**What you will do:** The listing below contains a span that opens with the line containing "assert (is_directory (fs p2) id) as Hd2." and closes with the line containing "case_bool_decide as E.". Return that span exactly.
#### Data supplied ####
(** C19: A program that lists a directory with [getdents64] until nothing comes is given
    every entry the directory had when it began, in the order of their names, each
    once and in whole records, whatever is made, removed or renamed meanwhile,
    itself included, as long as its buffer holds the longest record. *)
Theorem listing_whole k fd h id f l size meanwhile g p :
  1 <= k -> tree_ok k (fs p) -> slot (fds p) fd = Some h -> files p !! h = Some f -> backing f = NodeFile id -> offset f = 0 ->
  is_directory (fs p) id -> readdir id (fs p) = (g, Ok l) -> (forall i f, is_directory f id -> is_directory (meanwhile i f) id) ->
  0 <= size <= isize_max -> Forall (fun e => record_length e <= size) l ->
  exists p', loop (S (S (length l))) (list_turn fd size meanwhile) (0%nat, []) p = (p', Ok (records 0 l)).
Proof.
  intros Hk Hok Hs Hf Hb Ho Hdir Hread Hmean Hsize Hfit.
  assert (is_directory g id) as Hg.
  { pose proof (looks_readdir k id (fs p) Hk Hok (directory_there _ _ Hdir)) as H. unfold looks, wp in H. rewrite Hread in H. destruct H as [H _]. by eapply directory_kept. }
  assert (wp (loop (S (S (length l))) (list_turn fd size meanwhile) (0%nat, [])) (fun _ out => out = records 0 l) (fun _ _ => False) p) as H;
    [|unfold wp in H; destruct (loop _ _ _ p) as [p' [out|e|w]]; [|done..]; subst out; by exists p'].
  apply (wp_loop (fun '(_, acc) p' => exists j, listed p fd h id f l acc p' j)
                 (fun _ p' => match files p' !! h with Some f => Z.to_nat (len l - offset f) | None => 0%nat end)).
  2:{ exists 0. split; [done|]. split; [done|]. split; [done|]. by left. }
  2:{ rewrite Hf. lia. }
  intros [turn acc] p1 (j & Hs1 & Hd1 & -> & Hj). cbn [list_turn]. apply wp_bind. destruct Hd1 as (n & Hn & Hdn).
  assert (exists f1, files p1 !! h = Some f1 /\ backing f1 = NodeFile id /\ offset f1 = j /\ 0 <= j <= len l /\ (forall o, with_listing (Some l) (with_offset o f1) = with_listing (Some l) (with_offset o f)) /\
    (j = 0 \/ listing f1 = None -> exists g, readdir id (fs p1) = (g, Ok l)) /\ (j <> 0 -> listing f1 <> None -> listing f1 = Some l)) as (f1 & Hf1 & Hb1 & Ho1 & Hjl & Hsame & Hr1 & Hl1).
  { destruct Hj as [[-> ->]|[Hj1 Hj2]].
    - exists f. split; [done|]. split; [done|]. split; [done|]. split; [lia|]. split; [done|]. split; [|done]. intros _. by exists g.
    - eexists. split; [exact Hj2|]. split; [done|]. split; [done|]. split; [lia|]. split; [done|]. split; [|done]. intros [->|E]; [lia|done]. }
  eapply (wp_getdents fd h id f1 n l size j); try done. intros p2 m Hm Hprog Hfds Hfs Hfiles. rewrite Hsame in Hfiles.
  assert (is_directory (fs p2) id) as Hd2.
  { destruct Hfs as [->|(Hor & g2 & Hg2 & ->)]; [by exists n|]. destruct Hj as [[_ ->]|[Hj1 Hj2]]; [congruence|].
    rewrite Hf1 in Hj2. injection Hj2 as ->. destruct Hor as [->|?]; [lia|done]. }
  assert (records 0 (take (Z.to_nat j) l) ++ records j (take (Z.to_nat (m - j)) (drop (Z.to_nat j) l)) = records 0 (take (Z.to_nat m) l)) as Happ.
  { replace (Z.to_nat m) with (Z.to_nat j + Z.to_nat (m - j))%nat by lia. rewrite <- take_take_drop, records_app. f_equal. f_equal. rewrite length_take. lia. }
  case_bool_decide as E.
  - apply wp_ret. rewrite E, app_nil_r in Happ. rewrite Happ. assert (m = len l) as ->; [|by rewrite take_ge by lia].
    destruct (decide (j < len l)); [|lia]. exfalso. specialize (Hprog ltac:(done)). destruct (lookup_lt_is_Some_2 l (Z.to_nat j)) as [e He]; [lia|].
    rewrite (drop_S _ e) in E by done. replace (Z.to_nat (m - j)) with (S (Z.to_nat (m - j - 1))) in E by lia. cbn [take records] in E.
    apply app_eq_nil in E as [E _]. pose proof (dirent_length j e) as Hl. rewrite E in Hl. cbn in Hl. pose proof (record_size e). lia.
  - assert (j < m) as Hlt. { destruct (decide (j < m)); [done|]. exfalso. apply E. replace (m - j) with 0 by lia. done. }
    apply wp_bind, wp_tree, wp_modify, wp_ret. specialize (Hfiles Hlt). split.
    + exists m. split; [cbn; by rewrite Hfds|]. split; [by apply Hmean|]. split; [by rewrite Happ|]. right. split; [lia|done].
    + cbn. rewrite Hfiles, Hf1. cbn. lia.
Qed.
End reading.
####
**Exercise solution:**
  assert (is_directory (fs p2) id) as Hd2.
  { destruct Hfs as [->|(Hor & g2 & Hg2 & ->)]; [by exists n|]. destruct Hj as [[_ ->]|[Hj1 Hj2]]; [congruence|].
    rewrite Hf1 in Hj2. injection Hj2 as ->. destruct Hor as [->|?]; [lia|done]. }
  assert (records 0 (take (Z.to_nat j) l) ++ records j (take (Z.to_nat (m - j)) (drop (Z.to_nat j) l)) = records 0 (take (Z.to_nat m) l)) as Happ.
  { replace (Z.to_nat m) with (Z.to_nat j + Z.to_nat (m - j))%nat by lia. rewrite <- take_take_drop, records_app. f_equal. f_equal. rewrite length_take. lia. }
  case_bool_decide as E.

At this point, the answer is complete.